- Try it: Beginning with the line below that contains "(* ===== verification/QueueRefine.v ===== *)" and ending with the line that contains "of pending updates.", copy every line exactly. Copy nothing else.

Stored data entries
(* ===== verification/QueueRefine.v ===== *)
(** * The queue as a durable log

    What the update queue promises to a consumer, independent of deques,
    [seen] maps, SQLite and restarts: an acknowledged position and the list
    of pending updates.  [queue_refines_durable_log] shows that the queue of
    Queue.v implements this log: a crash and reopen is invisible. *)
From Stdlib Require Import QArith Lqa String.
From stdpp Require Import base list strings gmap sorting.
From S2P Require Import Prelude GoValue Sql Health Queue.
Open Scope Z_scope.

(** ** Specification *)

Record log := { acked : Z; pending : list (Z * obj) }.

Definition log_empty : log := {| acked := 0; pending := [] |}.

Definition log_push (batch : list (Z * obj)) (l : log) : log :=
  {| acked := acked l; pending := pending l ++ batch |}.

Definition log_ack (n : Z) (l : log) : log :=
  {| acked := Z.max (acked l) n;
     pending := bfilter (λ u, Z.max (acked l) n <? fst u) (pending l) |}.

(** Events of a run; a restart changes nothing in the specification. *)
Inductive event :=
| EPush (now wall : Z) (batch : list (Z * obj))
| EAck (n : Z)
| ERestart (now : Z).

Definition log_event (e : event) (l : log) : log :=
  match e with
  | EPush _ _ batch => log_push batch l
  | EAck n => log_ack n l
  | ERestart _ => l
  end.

--

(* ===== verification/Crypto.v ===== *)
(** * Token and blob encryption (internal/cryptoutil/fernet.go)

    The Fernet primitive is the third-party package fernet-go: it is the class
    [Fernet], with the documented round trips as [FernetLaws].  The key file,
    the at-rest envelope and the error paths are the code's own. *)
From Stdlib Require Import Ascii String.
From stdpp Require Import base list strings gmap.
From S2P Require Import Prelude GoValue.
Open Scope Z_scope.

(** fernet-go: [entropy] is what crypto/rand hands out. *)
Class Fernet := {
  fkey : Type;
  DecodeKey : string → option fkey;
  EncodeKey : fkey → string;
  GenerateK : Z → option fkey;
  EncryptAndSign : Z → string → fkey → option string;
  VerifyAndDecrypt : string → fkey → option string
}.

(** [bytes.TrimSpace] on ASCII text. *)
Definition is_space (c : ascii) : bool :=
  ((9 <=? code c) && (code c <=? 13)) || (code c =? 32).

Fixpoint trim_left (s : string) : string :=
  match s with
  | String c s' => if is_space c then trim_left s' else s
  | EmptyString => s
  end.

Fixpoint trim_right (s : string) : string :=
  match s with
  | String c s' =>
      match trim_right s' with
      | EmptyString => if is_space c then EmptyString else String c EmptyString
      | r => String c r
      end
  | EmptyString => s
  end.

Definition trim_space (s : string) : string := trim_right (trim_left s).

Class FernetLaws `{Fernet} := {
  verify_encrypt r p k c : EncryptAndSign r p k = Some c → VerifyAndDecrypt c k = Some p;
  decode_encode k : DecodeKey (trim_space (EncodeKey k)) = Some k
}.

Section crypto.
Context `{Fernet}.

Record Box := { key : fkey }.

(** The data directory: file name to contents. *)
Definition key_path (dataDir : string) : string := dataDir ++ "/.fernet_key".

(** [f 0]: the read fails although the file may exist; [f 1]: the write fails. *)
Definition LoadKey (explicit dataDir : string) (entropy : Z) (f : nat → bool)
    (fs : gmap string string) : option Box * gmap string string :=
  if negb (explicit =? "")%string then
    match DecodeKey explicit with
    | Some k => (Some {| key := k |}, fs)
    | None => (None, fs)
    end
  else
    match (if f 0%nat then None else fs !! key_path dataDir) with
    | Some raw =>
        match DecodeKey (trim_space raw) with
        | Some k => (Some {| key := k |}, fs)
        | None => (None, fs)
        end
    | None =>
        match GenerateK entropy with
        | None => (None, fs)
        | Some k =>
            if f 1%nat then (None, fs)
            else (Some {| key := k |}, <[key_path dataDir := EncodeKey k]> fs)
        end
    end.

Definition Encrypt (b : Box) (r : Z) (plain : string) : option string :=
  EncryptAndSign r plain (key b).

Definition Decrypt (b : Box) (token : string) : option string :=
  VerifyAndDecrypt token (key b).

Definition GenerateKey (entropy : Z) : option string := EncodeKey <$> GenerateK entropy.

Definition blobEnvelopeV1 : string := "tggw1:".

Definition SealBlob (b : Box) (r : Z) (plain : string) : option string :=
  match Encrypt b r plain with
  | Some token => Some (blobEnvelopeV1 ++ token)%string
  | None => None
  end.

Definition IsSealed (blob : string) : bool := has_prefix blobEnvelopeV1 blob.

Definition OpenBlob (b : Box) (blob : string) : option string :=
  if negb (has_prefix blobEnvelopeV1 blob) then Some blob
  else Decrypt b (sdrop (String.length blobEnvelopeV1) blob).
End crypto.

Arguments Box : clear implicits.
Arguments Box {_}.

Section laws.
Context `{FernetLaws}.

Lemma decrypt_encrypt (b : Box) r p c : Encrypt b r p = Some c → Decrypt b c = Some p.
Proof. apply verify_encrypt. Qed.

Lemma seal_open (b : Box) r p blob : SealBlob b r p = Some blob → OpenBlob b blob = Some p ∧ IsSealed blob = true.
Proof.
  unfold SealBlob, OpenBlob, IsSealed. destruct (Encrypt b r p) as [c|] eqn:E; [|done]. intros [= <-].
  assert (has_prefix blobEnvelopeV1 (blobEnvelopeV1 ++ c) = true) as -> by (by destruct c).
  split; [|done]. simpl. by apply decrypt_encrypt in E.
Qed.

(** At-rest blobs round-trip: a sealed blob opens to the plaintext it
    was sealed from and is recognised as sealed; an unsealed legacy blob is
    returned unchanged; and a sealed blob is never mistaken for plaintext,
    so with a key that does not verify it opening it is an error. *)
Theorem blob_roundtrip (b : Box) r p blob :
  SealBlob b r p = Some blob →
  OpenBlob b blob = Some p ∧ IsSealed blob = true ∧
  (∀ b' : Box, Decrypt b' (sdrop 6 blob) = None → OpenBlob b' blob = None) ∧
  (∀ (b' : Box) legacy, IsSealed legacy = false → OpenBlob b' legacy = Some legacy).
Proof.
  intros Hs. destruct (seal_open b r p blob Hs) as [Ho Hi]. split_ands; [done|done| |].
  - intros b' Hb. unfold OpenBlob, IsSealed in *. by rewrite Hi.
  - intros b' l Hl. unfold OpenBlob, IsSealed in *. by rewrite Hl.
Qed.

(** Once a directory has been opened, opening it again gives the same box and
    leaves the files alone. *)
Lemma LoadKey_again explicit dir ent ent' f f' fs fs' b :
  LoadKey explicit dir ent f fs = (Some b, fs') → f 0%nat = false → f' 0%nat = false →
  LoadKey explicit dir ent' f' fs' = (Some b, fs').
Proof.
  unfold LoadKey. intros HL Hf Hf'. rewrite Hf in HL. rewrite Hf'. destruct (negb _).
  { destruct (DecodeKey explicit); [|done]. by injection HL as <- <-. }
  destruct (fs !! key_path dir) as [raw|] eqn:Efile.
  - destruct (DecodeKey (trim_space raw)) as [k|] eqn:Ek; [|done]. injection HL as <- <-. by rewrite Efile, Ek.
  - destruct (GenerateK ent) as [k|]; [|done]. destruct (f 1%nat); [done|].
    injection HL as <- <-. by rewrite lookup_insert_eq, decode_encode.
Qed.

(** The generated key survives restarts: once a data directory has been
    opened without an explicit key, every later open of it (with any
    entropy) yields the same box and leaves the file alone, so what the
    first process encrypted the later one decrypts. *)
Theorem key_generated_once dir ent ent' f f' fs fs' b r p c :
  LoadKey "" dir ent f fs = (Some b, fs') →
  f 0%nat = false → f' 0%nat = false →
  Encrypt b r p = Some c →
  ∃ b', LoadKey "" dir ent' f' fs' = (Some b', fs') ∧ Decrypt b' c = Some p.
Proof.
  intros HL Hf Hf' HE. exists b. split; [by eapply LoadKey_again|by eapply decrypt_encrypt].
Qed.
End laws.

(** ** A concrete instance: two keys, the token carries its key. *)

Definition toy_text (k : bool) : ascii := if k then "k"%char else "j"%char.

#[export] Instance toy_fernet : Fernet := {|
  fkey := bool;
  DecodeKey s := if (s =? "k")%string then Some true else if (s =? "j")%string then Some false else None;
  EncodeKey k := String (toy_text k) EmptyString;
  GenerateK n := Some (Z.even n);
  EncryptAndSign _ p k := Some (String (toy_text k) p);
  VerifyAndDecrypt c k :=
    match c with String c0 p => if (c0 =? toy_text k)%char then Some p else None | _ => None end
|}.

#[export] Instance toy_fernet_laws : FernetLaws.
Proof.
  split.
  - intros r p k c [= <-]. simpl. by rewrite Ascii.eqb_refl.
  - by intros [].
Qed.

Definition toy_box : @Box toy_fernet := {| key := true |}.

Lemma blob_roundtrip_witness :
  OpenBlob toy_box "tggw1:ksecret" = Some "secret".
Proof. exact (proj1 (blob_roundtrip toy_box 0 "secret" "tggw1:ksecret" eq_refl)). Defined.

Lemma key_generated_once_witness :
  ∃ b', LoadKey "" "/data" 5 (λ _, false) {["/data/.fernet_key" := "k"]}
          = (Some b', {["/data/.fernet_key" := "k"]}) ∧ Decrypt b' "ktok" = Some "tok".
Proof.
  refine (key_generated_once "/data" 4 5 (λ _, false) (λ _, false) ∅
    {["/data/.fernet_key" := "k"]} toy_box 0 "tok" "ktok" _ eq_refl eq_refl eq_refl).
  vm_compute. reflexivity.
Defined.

- Reply to the task:
(* ===== verification/QueueRefine.v ===== *)
(** * The queue as a durable log

    What the update queue promises to a consumer, independent of deques,
    [seen] maps, SQLite and restarts: an acknowledged position and the list
    of pending updates.  [queue_refines_durable_log] shows that the queue of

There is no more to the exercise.